Give again, word for word, every line below from the one that has "apply lookup_replicate in" through the one that has "(** Sizes and offsets whose products fit. *)", both included, and no others.
[[ Data for review open ]]
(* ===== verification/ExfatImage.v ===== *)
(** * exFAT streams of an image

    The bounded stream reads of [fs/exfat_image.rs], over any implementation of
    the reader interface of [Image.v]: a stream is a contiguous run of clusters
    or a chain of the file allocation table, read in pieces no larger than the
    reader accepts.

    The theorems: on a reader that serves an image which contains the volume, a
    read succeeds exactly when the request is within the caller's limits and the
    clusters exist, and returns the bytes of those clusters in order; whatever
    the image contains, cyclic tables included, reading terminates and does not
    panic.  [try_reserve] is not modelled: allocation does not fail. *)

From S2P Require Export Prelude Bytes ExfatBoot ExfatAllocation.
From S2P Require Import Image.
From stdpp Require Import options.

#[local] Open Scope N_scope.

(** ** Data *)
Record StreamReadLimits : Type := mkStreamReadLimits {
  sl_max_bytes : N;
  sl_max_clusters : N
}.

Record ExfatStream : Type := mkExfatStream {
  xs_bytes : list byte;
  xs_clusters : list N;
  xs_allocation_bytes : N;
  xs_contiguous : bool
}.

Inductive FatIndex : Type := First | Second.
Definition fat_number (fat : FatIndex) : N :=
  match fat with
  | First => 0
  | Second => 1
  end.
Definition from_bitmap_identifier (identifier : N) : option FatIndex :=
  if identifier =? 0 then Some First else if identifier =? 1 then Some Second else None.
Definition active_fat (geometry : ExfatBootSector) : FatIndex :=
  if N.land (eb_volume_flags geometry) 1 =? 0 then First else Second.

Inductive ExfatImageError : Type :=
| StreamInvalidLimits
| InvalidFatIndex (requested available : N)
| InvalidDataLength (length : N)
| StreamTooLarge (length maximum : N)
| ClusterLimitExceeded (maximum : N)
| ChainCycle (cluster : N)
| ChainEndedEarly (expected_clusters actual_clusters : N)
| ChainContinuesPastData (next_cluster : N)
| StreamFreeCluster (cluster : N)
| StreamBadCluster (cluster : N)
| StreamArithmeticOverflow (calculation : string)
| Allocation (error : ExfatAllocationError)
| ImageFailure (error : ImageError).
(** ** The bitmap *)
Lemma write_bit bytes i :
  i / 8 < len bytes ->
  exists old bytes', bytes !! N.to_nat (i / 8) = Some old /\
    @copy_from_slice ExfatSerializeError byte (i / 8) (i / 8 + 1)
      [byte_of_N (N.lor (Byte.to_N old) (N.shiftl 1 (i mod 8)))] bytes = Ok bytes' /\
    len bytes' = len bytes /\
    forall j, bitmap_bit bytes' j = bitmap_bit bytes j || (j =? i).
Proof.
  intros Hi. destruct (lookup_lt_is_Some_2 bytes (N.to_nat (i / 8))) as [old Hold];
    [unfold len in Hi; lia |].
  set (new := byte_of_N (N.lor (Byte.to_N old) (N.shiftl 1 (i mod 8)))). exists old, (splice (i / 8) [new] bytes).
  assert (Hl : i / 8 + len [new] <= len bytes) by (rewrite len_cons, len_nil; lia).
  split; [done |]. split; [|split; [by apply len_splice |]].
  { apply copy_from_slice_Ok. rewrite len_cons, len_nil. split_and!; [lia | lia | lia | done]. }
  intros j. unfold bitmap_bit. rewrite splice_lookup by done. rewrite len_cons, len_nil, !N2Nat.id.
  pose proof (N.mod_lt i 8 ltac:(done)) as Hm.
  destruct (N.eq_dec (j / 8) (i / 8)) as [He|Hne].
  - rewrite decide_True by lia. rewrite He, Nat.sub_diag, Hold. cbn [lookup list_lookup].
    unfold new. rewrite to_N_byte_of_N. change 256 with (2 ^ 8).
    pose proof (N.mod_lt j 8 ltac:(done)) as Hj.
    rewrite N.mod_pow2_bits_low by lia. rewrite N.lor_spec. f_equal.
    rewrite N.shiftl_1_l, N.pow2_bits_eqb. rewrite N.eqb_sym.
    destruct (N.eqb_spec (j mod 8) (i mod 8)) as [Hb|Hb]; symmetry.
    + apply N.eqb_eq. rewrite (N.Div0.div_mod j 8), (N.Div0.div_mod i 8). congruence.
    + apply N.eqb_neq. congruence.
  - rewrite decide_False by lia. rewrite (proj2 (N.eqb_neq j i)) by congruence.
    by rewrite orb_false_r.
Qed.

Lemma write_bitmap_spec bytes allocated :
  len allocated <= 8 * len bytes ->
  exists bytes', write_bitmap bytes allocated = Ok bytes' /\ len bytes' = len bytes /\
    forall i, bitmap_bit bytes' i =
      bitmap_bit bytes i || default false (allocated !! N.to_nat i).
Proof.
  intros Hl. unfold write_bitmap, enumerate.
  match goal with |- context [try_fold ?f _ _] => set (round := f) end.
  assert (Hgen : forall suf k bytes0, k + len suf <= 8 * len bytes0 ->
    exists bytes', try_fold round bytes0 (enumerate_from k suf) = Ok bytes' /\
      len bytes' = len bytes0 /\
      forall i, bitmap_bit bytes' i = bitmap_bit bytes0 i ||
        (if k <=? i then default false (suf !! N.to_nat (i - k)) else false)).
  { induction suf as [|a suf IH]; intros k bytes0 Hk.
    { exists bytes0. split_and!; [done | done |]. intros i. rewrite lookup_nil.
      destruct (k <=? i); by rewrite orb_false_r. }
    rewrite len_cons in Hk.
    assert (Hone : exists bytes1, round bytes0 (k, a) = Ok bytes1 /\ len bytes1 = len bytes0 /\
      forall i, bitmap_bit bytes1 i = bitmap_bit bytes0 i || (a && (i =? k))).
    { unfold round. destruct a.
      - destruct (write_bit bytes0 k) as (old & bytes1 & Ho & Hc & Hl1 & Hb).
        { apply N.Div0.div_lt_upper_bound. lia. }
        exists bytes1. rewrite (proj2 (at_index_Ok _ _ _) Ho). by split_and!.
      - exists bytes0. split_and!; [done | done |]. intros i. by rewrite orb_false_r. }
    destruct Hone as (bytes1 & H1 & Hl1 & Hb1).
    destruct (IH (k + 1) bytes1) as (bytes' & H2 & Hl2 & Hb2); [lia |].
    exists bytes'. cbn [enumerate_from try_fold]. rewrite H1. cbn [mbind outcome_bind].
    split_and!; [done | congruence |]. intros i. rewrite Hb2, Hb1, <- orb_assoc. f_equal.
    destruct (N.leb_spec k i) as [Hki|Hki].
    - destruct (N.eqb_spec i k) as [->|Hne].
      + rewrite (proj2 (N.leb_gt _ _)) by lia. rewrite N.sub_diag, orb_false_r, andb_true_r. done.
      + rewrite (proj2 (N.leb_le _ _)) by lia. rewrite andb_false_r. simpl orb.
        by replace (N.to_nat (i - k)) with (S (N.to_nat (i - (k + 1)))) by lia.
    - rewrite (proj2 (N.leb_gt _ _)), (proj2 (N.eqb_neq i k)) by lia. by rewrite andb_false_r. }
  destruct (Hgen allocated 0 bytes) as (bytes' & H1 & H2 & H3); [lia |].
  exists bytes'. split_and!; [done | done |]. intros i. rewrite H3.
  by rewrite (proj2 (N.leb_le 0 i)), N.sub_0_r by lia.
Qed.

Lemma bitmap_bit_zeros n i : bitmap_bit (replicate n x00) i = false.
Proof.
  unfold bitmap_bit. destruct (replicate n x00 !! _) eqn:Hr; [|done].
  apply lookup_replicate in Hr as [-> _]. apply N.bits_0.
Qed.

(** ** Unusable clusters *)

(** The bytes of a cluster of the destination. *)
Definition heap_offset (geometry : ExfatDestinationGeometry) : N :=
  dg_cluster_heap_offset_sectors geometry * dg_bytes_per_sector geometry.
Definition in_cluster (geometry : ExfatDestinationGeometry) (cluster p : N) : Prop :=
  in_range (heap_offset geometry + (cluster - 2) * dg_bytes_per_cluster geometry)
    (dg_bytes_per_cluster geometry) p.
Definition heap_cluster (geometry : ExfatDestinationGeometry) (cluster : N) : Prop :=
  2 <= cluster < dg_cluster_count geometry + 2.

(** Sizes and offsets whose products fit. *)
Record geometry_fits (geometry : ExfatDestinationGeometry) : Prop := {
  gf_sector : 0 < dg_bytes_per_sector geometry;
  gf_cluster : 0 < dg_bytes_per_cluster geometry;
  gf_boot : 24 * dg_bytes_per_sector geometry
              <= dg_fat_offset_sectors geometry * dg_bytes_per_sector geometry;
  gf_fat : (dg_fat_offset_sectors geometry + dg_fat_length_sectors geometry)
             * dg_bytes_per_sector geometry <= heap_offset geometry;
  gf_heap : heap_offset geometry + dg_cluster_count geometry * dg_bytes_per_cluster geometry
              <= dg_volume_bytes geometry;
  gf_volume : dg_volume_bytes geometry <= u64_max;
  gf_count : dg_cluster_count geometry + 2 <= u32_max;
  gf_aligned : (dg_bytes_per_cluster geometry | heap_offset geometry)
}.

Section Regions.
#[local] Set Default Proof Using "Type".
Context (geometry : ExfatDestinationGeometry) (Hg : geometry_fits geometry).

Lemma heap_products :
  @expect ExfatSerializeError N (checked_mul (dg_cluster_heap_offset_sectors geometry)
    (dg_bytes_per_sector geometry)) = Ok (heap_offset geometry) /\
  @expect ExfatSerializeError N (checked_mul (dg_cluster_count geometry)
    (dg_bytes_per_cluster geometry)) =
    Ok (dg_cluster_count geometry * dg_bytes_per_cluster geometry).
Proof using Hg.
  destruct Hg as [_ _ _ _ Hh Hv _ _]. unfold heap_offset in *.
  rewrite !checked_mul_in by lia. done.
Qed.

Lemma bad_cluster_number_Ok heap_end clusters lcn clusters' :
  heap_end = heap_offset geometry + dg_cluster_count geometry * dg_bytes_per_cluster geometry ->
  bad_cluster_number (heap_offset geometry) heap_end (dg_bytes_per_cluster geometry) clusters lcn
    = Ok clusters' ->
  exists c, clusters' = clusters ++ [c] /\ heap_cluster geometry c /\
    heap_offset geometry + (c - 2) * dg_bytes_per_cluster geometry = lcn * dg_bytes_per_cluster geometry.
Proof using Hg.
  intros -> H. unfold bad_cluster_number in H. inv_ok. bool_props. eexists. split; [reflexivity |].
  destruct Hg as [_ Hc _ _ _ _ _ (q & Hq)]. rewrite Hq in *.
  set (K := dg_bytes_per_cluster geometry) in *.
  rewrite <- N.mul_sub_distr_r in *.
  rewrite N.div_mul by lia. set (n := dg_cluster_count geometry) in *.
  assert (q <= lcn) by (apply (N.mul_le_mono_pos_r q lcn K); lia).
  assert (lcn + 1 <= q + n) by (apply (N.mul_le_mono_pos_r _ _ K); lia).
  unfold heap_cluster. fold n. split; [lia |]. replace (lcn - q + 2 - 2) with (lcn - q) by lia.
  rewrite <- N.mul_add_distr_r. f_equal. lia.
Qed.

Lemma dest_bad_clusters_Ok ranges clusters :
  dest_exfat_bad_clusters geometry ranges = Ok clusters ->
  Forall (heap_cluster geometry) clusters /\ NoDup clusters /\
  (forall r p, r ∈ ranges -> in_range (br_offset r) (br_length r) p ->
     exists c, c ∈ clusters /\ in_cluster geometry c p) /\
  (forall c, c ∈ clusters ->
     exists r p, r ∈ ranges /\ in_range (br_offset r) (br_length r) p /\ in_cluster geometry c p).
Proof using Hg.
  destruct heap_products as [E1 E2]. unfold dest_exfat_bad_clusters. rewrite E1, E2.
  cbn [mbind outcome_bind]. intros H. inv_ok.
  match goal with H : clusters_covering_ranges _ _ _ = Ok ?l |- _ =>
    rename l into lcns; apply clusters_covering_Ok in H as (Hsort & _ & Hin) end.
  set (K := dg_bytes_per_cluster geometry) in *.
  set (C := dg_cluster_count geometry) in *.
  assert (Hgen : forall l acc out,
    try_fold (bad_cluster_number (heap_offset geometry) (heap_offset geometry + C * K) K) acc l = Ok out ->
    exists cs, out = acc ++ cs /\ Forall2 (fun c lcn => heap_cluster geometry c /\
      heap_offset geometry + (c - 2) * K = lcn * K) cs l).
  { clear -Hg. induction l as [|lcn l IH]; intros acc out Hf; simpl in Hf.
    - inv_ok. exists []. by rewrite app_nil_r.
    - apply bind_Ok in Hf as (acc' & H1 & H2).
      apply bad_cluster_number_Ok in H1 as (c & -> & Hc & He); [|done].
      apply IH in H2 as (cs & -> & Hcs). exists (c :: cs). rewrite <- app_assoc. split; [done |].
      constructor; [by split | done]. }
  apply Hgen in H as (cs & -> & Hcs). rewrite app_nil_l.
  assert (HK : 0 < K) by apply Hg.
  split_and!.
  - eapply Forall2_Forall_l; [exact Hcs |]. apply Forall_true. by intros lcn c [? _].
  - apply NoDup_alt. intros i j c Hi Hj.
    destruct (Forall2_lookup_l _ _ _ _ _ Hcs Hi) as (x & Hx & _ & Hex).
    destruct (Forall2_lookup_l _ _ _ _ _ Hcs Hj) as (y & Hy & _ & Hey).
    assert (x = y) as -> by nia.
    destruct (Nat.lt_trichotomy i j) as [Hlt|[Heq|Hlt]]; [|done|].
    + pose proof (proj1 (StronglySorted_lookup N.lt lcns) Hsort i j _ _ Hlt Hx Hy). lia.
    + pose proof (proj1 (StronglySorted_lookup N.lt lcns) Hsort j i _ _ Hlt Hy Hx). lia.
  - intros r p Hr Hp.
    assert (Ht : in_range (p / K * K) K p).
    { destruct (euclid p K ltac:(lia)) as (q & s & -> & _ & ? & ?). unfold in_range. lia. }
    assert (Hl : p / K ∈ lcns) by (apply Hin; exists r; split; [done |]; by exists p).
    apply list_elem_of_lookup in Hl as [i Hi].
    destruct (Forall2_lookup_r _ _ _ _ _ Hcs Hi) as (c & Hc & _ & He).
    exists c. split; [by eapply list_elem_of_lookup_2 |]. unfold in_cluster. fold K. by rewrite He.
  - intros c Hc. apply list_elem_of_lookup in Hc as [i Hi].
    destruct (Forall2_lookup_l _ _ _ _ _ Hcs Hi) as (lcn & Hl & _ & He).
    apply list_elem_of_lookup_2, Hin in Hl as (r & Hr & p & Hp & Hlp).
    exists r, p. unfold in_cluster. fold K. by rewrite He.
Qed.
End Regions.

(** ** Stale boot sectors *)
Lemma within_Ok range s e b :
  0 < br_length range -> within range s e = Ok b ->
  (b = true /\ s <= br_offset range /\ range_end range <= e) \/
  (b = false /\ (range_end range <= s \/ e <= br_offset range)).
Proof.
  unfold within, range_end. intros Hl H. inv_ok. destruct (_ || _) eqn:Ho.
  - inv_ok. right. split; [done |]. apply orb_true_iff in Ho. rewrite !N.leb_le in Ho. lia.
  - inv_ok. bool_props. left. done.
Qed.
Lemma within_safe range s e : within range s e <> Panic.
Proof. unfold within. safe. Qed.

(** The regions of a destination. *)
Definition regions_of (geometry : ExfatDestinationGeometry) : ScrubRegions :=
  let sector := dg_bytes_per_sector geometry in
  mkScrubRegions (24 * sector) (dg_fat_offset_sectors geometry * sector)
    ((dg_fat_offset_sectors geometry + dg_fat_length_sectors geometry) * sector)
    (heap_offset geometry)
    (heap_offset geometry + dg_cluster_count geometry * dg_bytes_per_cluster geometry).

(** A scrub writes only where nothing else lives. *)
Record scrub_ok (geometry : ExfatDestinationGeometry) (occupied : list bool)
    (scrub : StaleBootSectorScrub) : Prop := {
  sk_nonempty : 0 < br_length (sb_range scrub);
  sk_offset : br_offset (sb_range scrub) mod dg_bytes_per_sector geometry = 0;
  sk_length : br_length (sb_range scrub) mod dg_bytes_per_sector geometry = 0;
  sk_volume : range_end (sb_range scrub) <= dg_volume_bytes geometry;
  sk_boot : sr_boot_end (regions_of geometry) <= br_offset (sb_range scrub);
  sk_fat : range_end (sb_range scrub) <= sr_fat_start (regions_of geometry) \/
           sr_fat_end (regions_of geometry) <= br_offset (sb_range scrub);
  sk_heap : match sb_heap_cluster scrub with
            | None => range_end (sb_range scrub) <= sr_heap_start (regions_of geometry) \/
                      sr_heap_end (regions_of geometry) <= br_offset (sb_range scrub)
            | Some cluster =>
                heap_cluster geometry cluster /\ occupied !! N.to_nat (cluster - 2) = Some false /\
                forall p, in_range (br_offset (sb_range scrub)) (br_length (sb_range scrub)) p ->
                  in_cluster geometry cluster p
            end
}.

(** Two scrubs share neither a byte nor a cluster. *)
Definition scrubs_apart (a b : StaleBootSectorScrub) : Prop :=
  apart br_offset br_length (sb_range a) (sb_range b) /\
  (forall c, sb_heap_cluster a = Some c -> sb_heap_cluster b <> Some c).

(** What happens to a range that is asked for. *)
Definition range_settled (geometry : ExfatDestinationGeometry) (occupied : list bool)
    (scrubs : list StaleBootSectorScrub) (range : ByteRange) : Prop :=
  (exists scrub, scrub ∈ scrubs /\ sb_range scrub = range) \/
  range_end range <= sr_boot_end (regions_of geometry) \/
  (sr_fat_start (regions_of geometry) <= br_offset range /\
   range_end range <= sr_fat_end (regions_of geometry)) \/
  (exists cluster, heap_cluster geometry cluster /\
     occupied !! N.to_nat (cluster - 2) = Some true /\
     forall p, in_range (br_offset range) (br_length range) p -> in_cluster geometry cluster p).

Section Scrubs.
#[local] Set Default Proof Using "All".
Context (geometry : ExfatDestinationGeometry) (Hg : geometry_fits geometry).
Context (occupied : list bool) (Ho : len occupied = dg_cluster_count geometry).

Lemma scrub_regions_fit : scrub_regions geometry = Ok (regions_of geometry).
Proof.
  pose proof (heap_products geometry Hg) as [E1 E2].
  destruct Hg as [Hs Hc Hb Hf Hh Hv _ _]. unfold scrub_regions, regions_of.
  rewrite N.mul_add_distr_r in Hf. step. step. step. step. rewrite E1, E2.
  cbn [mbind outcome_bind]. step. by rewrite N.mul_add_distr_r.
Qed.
[[ Data for review closed ]]
- _Solution below_:
  apply lookup_replicate in Hr as [-> _]. apply N.bits_0.
Qed.

(** ** Unusable clusters *)

(** The bytes of a cluster of the destination. *)
Definition heap_offset (geometry : ExfatDestinationGeometry) : N :=
  dg_cluster_heap_offset_sectors geometry * dg_bytes_per_sector geometry.
Definition in_cluster (geometry : ExfatDestinationGeometry) (cluster p : N) : Prop :=
  in_range (heap_offset geometry + (cluster - 2) * dg_bytes_per_cluster geometry)
    (dg_bytes_per_cluster geometry) p.
Definition heap_cluster (geometry : ExfatDestinationGeometry) (cluster : N) : Prop :=
  2 <= cluster < dg_cluster_count geometry + 2.

(** Sizes and offsets whose products fit. *)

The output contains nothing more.